An Election Prediction – Estate Taxes

With the U.S. Presidential Election less than two months away, speculation has built on the impact on taxes with both Democrats and Republicans asserting that their plans will benefit the public best.  Generally speaking, the Obama plan focuses on the middle class described as those with incomes of $250,00 and below, recognizing the economy.  The McCain plan, also generally speaking, would further slash taxes on corporations and the upper classes.

The Alternative Minimum Tax (AMT), while unpopular both with Democrats and Republicans,will likely continue in some form with Congress each year enacting “patches” providing tax relief for many middle income taxpayers.

For at least one tax, the Federal Estate Tax, officially referenced as the federal Unified Estate and Gift Tax, I have a prediction.  I predict that the ultimate result will be the same whether a Democrat or a Republican occupies the White House.   The reasons are complicated but here is why.

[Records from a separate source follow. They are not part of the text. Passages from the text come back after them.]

Lemma ar_bind_audit s k j bi r :
  ar_wf s → ar_audit (AR.first_res s) (AR.first_job s) →
  AR.first_job s !! k = Some j → AR.j_state j = AR.WAITING →
  AR.first_res s !! bi = Some r →
  ar_audit (AR.first_res (AR.bind_job k bi j s)) (AR.first_job (AR.bind_job k bi j s)).
Proof.
  intros Hwf [Hch Hrg Hlv Hsv] Hj Hw Hr.
  assert (j ∈ AR.first_job s) as Hjin by by eapply list_elem_of_lookup_2.
  pose proof (ar_waiting_not_queued s j Hwf Hjin Hw) as Hfresh.
  destruct Hwf as [Hres Hjobs Htail Hnd Hq Htime].
  unfold AR.bind_job. simpl.
  rewrite (alter_store_at AR.j_addr _ _ _ j) by (done || apply Hjobs).
  set (jobs' := store_at AR.j_addr (AR.j_addr j) (AR.set_j_state AR.WAITING_TO_SEND_DATA)
                  (AR.first_job s)).
  assert (∀ b, b ≠ AR.j_addr j →
            deref AR.j_addr b jobs' = deref AR.j_addr b (AR.first_job s)) as Hother.
  { intros b Hb. unfold jobs'. rewrite deref_store_at by done.
    by destruct (Nat.eqb_spec b (AR.j_addr j)). }
  assert (deref AR.j_addr (AR.j_addr j) jobs'
          = Some (AR.set_j_state AR.WAITING_TO_SEND_DATA j)) as Hnew.
  { unfold jobs'. rewrite deref_store_at, Nat.eqb_refl by done.
    by rewrite (deref_NoDup AR.j_addr _ _ (proj1 Hjobs) Hjin). }
  assert (Forall (ar_chain_ok jobs') (AR.first_res s)) as Hch'.
  { apply Forall_forall. intros r2 Hr2. eapply Forall_forall in Hch; [|done].
    destruct Hch as [(L & HL & Hpat & Htw) Hleave]. split; [|done].
    exists L. split_and!; [|done..].
    eapply ar_chain_at_ext; [|exact HL]. intros b Hb. apply Hother.
    intros ->. apply Hfresh. by eapply ar_queued_elem. }
  split.
  - apply Forall_alter; [done|]. intros r' Hr' [(L & HL & Hpat & Htw) Hleave].
    split; [|done]. simpl.
    exists (L ++ [AR.set_j_state AR.WAITING_TO_SEND_DATA j]). split_and!.
    + apply Forall2_app; [done|]. by constructor.
    + by apply ar_pattern_snoc.
    + rewrite ar_load_snoc. simpl. lia.
  - unfold jobs'. rewrite <- (alter_store_at AR.j_addr _ _ k j) by (done || apply Hjobs).
    apply Forall_alter; [done|]. intros x Hx. rewrite Hj in Hx. injection Hx as <-.
    unfold ar_job_range. simpl. by rewrite Hw.
  - apply Forall_alter; [done|]. by intros x _.
  - intros x' Hx' Hserv.
    unfold jobs' in Hx'. rewrite <- (alter_store_at AR.j_addr _ _ k j) in Hx'
      by (done || apply Hjobs).
    apply elem_of_alter in Hx' as [Hx'|(x & Hx & ->)].
    + apply ar_queued_alter; [|by apply Hsv].
      intros r0 c Hc. simpl. apply elem_of_app. by left.
    + rewrite Hj in Hx. injection Hx as <-. simpl.
      eapply ar_queued_elem.
      * eapply list_elem_of_lookup_2. by rewrite list_lookup_alter_eq, Hr.
      * simpl. apply elem_of_app. right. by apply list_elem_of_singleton.
Qed.

Lemma ar_schedule_audit s :
  ar_wf s → ar_audit (AR.first_res s) (AR.first_job s) →
  ar_audit (AR.first_res (AR.schedule s)) (AR.first_job (AR.schedule s)).
Proof.
  intros Hwf Hau.
  destruct (ar_schedule_shape s)
    as [[-> _]|(k & j & _ & Hj & Hw & [[-> _]|(_ & bi & r & (Hr & _) & ->)])]; [done..|].
  apply (ar_bind_audit _ k j bi r); [|done..].
  eapply ar_wf_ext; [done|done..|]. unfold AR.malloc. simpl.
  destruct (AR.malloc_src s (AR.malloc_pos s)); lia.
Qed.

Lemma ar_repeat_add_res_audit n : ∀ s s',
  ar_mid s → ar_books s → ar_audit (AR.first_res s) (AR.first_job s) →
  AR.repeat_add_res n s = Some s' → ar_audit (AR.first_res s') (AR.first_job s').
Proof.
  induction n as [|n IH]; intros s s' Hmid Hb Hau; simpl; [by intros [= <-]|].
  intros H. apply bind_Some in H as (s1 & H1 & H).
  eapply (IH s1); [by eapply ar_add_res_mid|by eapply ar_add_res_books| |done].
  by eapply ar_add_res_audit.
Qed.

Lemma ar_repeat_add_res_keep n : ∀ s s',
  ar_mid s → ar_books s → AR.repeat_add_res n s = Some s' → ar_books s'.
Proof.
  induction n as [|n IH]; intros s s' Hmid Hb; simpl; [by intros [= <-]|].
  intros H. apply bind_Some in H as (s1 & H1 & H).
  eapply (IH s1); [by eapply ar_add_res_mid|by eapply ar_add_res_books|done].
Qed.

In 2001 Congress passed the current law known as the Economic Growth and Tax Relief Reconciliation Act or EGTRRA with a complex system of exemptions depending on the year of death until the end of 2010.  The law is scheduled to come to an end or “sunset” on December 31, 2010 at midnight.  For reasons that I will explain, 2010, the year with no estate tax, as described in the law, will likely never come.

Since spouses have an unlimited marital deduction, estate tax problems occur, if at all, when both spouses have died and children inherit.   Married persons may currently provide either by Wills or by Living Trusts for “By Pass” or “Credit Shelter” Trusts that continue during the lifetime of the surviving spouse and then can be passed on estate tax free to heirs on the death of the second spouse.

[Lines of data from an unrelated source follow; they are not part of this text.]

(** The loop terminates: with one unit of fuel per record and one more it
    never runs out. *)
Lemma loop_fuel fuel : forall w,
  (length (records (_data w)) < fuel)%nat ->
  fst (cappedDeleteAsNeeded_loop s fuel w) <> OutOfFuel.
Proof.
  induction fuel as [|fuel IH]; intros w L; [lia|].
  rewrite loop_unfold.
  destruct (cappedAndNeedDelete s (_data w)); [|discriminate].
  destruct (records (_data w)) as [|[id oldest] tl] eqn:E; [discriminate|].
  assert (L' : (length (records (_data (afterDeleteOldest w id oldest tl))) < fuel)%nat)
    by (simpl in *; lia).
  destruct (_cappedCallback s) as [cb|]; [|now apply IH].
  destruct (cb w id (EphemeralForTestRecord.toRecordData oldest)); [now apply IH|].
  discriminate.
Qed.

Lemma cappedDeleteAsNeeded_eq w :
  cappedDeleteAsNeeded s w
  = cappedDeleteAsNeeded_loop s (S (length (records (_data w)))) w.
Proof. reflexivity. Qed.

Lemma cappedDeleteAsNeeded_shape w r w' :
  cappedDeleteAsNeeded s w = (r, w') ->
  exists evicted,
    evicts evicted w w'
    /\ (r = Returned tt -> cappedAndNeedDelete s (_data w') = false).
Proof. rewrite cappedDeleteAsNeeded_eq. apply loop_shape. Qed.

Lemma cappedDeleteAsNeeded_terminates w :
  fst (cappedDeleteAsNeeded s w) <> OutOfFuel.
Proof. rewrite cappedDeleteAsNeeded_eq. apply loop_fuel. lia. Qed.

End Eviction.

(* ------------------------------------------------------------------ *)
(** ** The invariant of the shared state *)

Section Invariant.

Import MapFacts.

Lemma wfRecords_mono oplog nid nid' m ds :
  nid <= nid' -> wfRecords oplog nid m ds -> wfRecords oplog nid' m ds.
Proof.
  intros L (O & D & F). repeat split; auto.
  intros E. eapply Forall_impl; [|exact (F E)]. simpl; intros; lia.
Qed.

Lemma wfChange_mono oplog nid nid' c :
  nid <= nid' -> wfChange oplog nid c -> wfChange oplog nid' c.
Proof.
  intros L. destruct c; simpl; auto.
  - intros H E. specialize (H E). lia.
  - apply wfRecords_mono; exact L.
Qed.

Lemma ordered_app_r a b : Map.ordered (a ++ b) -> Map.ordered b.
Proof.
  induction a as [|[k v] a IH]; simpl; intros O; [exact O|].
  apply ordered_inv in O as [O _]. auto.
Qed.

Lemma ordered_app_lt a b k j :
  Map.ordered (a ++ b) -> In k (Map.keys a) -> In j (Map.keys b) -> k < j.
Proof.
  induction a as [|[k' v] a IH]; simpl; intros O Ik Ij; [contradiction|].
  apply ordered_inv in O as [O F].
  destruct Ik as [->|Ik]; [|eauto].
  rewrite Forall_forall in F. apply F.
  unfold Map.keys. rewrite map_app. apply in_or_app. now right.
Qed.

Lemma wfWorld_evicts evicted w w' :
  wfWorld w -> evicts evicted w w' -> wfWorld w'.
Proof.
  intros [(O & D & F) C] (R & D' & N & I & C').
  unfold wfWorld, wfData, wfRecords. rewrite N, I, C', D'.
  rewrite R in O, D, F. repeat split.
  - eapply ordered_app_r; exact O.
  - rewrite D, sumSizes_app. lia.
  - intros E. specialize (F E). unfold Map.keys in F. rewrite map_app in F.
    apply Forall_app in F. tauto.
  - apply Forall_app. split; [exact C|].
    apply Forall_forall. intros c Hc. apply in_map_iff in Hc as ([k r] & <- & Hp).
    simpl. intros E. specialize (F E). rewrite Forall_forall in F. apply F.
    unfold Map.keys. rewrite map_app. apply in_or_app. left.
    change k with (fst (k, r)). now apply in_map.
Qed.

Lemma wfWorld_afterInsert w loc rec :
  wfWorld w ->
  Map.find loc (records (_data w)) = None ->
  (isOplog (_data w) = false -> loc < nextId (_data w)) ->
  wfWorld (afterInsert w loc rec).
Proof.
  intros [(O & D & F) C] Fresh L.
  unfold wfWorld, wfData, wfRecords, afterInsert; simpl. repeat split.
  - now apply ordered_assign.
  - rewrite sumSizes_assign by exact O. unfold found_size. rewrite Fresh. lia.
  - intros E. apply keys_assign_Forall; auto.
  - apply Forall_app. split; [exact C | repeat constructor].
Qed.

This year the amount that is exempt from taxation even without planning is $2 million.  Next year it will be $3.5 million.

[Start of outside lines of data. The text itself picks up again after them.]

(** C4. With window 50, threshold 0.5 and stability count 5, the detector fed
    the counts 0, 1, 0, 1, ... (or 1, 0, 1, 0, ...) never breaks the loop,
    however many points are processed: every full window averages exactly
    0.5, which is not below the threshold. *)
Theorem plateau_alternating_never_stops :
  forall (b : bool) (n : nat), run init (alternating b n) = None.
Proof. intros b n. apply run_alternates, alternates_init. Qed.

End PlateauFacts.


(** ** The grid generator *)

Module GeoFacts.
Import Geo.
Local Open Scope Q_scope.

Lemma Qle_bool_false x y : Qle_bool x y = false -> y < x.
Proof.
  intros E. apply Qnot_le_lt. intros H. apply Qle_bool_iff in H. congruence.
Qed.

(** One step of a loop brings the number of steps left down. *)
Lemma floor_step lo hi s :
  0 < s -> lo + s <= hi ->
  (Z.to_nat (Qfloor ((hi - (lo + s)) / s)) <
   Z.to_nat (Qfloor ((hi - lo) / s)))%nat.
Proof.
  intros Hs Hle.
  set (x' := (hi - (lo + s)) / s). set (x := (hi - lo) / s).
  assert (0 <= x') as Hx'.
  { apply Qle_shift_div_l; [exact Hs|]. lra. }
  assert (x == x' + 1) as Hx.
  { unfold x, x'. field. lra. }
  assert (0 <= Qfloor x')%Z as H0.
  { change 0%Z with (Qfloor 0). by apply Qfloor_resp_le. }
  assert (Qfloor x' + 1 <= Qfloor x)%Z as H1.
  { rewrite <- (Qfloor_Z (Qfloor x' + 1)). apply Qfloor_resp_le.
    rewrite inject_Z_plus, Hx. pose proof (Qfloor_le x').
    change (inject_Z 1) with 1. lra. }
  lia.
Qed.

Lemma Sorted_mono {A} (R R' : A -> A -> Prop) l :
  (forall x y, R x y -> R' x y) -> Sorted R l -> Sorted R' l.
Proof.
  intros HR. induction 1 as [|a l _ IH Hd]; constructor; [exact IH|].
  destruct Hd; constructor. by apply HR.
Qed.

(** Two chains joined where the last of the first meets the head of the
    second. *)
Lemma Sorted_app_link {A} (R : A -> A -> Prop) l1 l2 :
  Sorted R l1 -> Sorted R l2 ->
  (forall x y, last l1 = Some x -> head l2 = Some y -> R x y) ->
  Sorted R (l1 ++ l2).
Proof.
  induction l1 as [|a l1 IH]; intros H1 H2 Hlink; [exact H2|].
  apply Sorted_inv in H1 as [H1 Hd]. cbn [app]. constructor.
  - apply IH; [exact H1|exact H2|]. intros x y Hx Hy.
    apply Hlink; [|exact Hy]. destruct l1; [discriminate|exact Hx].
  - destruct Hd as [|a' l1 Hr]; [|by constructor].
    destruct l2 as [|y l2]; constructor. by apply Hlink.
Qed.

(** The inner loop with enough fuel: its row. *)
Lemma lng_loop_spec lat lo hi s :
  0 < s ->
  forall fuel lng,
    lo <= lng ->
    (lng <= hi -> (Z.to_nat (Qfloor ((hi - lng) / s)) < fuel)%nat) ->
    exists row,
      lng_loop fuel lat lng hi s = Some row /\
      Forall (fun p => fst p = lat /\ lo <= snd p <= hi) row /\
      Sorted (fun p q => fst p = lat /\ snd p + s <= hi /\
                         q = (fst p, snd p + s)) row /\
      (forall y, head row = Some y -> y = (lat, lng)) /\
      (lng <= hi -> row <> []) /\
      (hi < lng -> row = []) /\
      (forall x, last row = Some x -> fst x = lat /\ hi < snd x + s).
Proof.
  intros Hs. induction fuel as [|fuel IH]; intros lng Hlo Hfuel;
    cbn [lng_loop]; destruct (Qle_bool lng hi) eqn:E.
  - apply Qle_bool_iff in E. specialize (Hfuel E). lia.
  - apply Qle_bool_false in E. exists [].
    repeat (split; [by (constructor || discriminate || lra || done)|]).
    discriminate.
  - apply Qle_bool_iff in E. specialize (Hfuel E).
    destruct (IH (lng + s)) as (row & -> & Hall & Hsorted & Hhd & Hne & Hnil
                                      & Hlast).
    { lra. }
    { intros Hle. pose proof (floor_step lng hi s Hs Hle). lia. }
    exists ((lat, lng) :: row).
    split; [reflexivity|]. split; [|split; [|split; [|split; [|split]]]].
    + constructor; [cbn; split; [reflexivity|lra]|].
      eapply Forall_impl; [exact Hall|]. cbn. intros p [? ?]. split; [done|lra].
    + constructor; [exact Hsorted|]. destruct row as [|q row]; constructor.
      cbn [fst snd]. rewrite (Hhd q eq_refl).
      split; [reflexivity|]. split; [|reflexivity].
      apply Qnot_lt_le. intros Hlt. by specialize (Hnil Hlt).
    + intros y [= <-]. reflexivity.
    + discriminate.
    + lra.
    + destruct row as [|q row].
      * intros x [= <-]. cbn [fst snd]. split; [reflexivity|].
        apply Qnot_le_lt. intros Hle. by apply Hne.
      * exact Hlast.
  - apply Qle_bool_false in E. exists [].
    repeat (split; [by (constructor || discriminate || lra || done)|]).
    discriminate.
Qed.

Section Grid.

Variable cos_deg : Q -> Q.
Variable b : bbox.
Variable step_m : Q.

(** The cosine is not negative at the latitudes of the box, as is the case
    between 90 degrees south and 90 degrees north. *)
Hypothesis cos_nonneg :
  forall lat, lat_min b <= lat <= lat_max b -> 0 <= cos_deg lat.
Hypothesis step_pos : 0 < step_m.

Lemma lat_step_pos : 0 < meters_to_lat step_m.
Proof. unfold meters_to_lat. apply Qlt_shift_div_l; lra. Qed.

(** The guard of the division: the divisor is at least [1e-9]. *)
Lemma lng_divisor_pos lat :
  lat_min b <= lat <= lat_max b -> 0 < 111320 * cos_deg lat + 1e-9.
Proof.
  intros H. assert (0 <= cos_deg lat) by (by apply cos_nonneg).
  assert (0 < 1e-9) as Heps by reflexivity.
  revert Heps. generalize 1e-9 as eps. intros eps Heps. lra.
Qed.

Lemma lng_step_pos lat :
  lat_min b <= lat <= lat_max b -> 0 < meters_to_lng cos_deg step_m lat.
Proof.
  intros H. unfold meters_to_lng.
  apply Qlt_shift_div_l; [by apply lng_divisor_pos|]. lra.
Qed.

(** The outer loop with enough fuel: from the row of latitude [lat] on. *)
Lemma lat_loop_spec :
  forall fuel lat,
    lat_min b <= lat ->
    (lat <= lat_max b ->
     (Z.to_nat (Qfloor ((lat_max b - lat) / meters_to_lat step_m))
      < fuel)%nat) ->
    exists pts,
      lat_loop cos_deg fuel b step_m lat = Some pts /\
      Forall (in_bbox b) pts /\
      Sorted (grid_next cos_deg b step_m) pts /\
      (forall y, head pts = Some y -> y = (lat, lng_min b)) /\
      (lat <= lat_max b -> lng_min b <= lng_max b -> pts <> []) /\
      (lng_max b < lng_min b -> pts = []).
Proof.
  pose proof lat_step_pos as Hstep.
  induction fuel as [|fuel IH]; intros lat Hlo Hfuel;
    cbn [lat_loop]; destruct (Qle_bool lat (lat_max b)) eqn:E.
  - apply Qle_bool_iff in E. specialize (Hfuel E). lia.
  - apply Qle_bool_false in E. exists [].
    repeat (split; [by (constructor || discriminate || lra || done)|]).
    done.
  - apply Qle_bool_iff in E. specialize (Hfuel E).
    assert (0 < meters_to_lng cos_deg step_m lat) as Hlng
      by (apply lng_step_pos; lra).
    destruct (lng_loop_spec lat (lng_min b) (lng_max b)
                (meters_to_lng cos_deg step_m lat) Hlng
                (span_fuel (lng_min b) (lng_max b)
                           (meters_to_lng cos_deg step_m lat))
                (lng_min b))
      as (row & -> & Rall & Rsorted & Rhd & Rne & Rnil & Rlast).
    { lra. }
    { intros _. unfold span_fuel. lia. }
    destruct (IH (lat + meters_to_lat step_m))
      as (rest & -> & Hall & Hsorted & Hhd & Hne & Hnil).
    { lra. }
    { intros Hle.
      pose proof (floor_step lat (lat_max b) (meters_to_lat step_m) Hstep Hle).
      lia. }
    exists (row ++ rest).
    split; [reflexivity|]. split; [|split; [|split; [|split]]].
    + apply Forall_app. split; [|exact Hall].
      eapply Forall_impl; [exact Rall|]. intros p [Hp ?].
      unfold in_bbox. rewrite Hp. split; [lra|done].
    + apply Sorted_app_link; [|exact Hsorted|].
      * eapply Sorted_mono; [|exact Rsorted].
        intros p q (Hp & Hle & ->). left. rewrite Hp. split; [exact Hle|].
        by rewrite <- Hp.
      * intros x y Hx Hy. destruct (Rlast x Hx) as [Hfx Hlt].
        right. rewrite Hfx. split; [exact Hlt|]. by apply Hhd.
    + intros y Hy. destruct row as [|p row].
      * destruct (Qlt_le_dec (lng_max b) (lng_min b)) as [Hlt|Hle].
        -- rewrite (Hnil Hlt) in Hy. discriminate.
        -- by destruct (Rne Hle).
      * apply Rhd. exact Hy.
    + intros _ Hle Happ. apply app_eq_nil in Happ as [-> _]. by apply Rne.
    + intros Hlt. by rewrite (Rnil Hlt), (Hnil Hlt).
  - apply Qle_bool_false in E. exists [].
    repeat (split; [by (constructor || discriminate || lra || done)|]).
    done.
Qed.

The trade off for “elimination” of the estate tax during 2010 is that, for that year only, the capital gains tax inheritance rules would be totally revised.  The revision is so extreme and so complicated that, since EGTRRA was passed in 2001 until the present, virtually everyone who works in the field has expected it to be changed.  One reason I know the impracticability of the projected 2010 “solution” is because I lived through this before.

Why the Republican Plan Will Move Away From Abolishing the Federal Estate Tax.   In 1976 as a young law student in Philadelphia I watched as   several friends of mine at Temple University School of Law who had chosen to take Estate and Fiduciary Taxation the past semester were caught in a radical change in the law known as elimination of step-up in basis at death.  The law was the Tax Reform Act of 1976.  They should not have been too concerned.  The revision, referred to in at least one source as a “nightmare” was repealed a few years later retroactively.

Step-up in basis at death is what we have now and it significantly benefits heirs.  If a parent purchases a stock, for instance, at $10 per share in 1970 and, at the time of his death in 2008, the share is worth $300 per share and then a few months later it is is sold for $330 per share, his heir pays taxes only on the difference between $300 and $330.  If step-up in basis at death is eliminated, the heir would owe taxes on the difference between $10 and $330.  EGTRRA takes this into acount by allowing a step-up of up to $1.3 million plus $3 million for assets left to a spouse.

The problem is not just accounting or the fact that, depending on relationship to the decedent, the estate might owe more taxes, but heirs will have difficulty determining the original cost or factoring in stock splits and other changes.  The same issue applies to other appreciated assets including real estate.  EGTRRA is utterly unworkable for 2010 and another solution has to be found.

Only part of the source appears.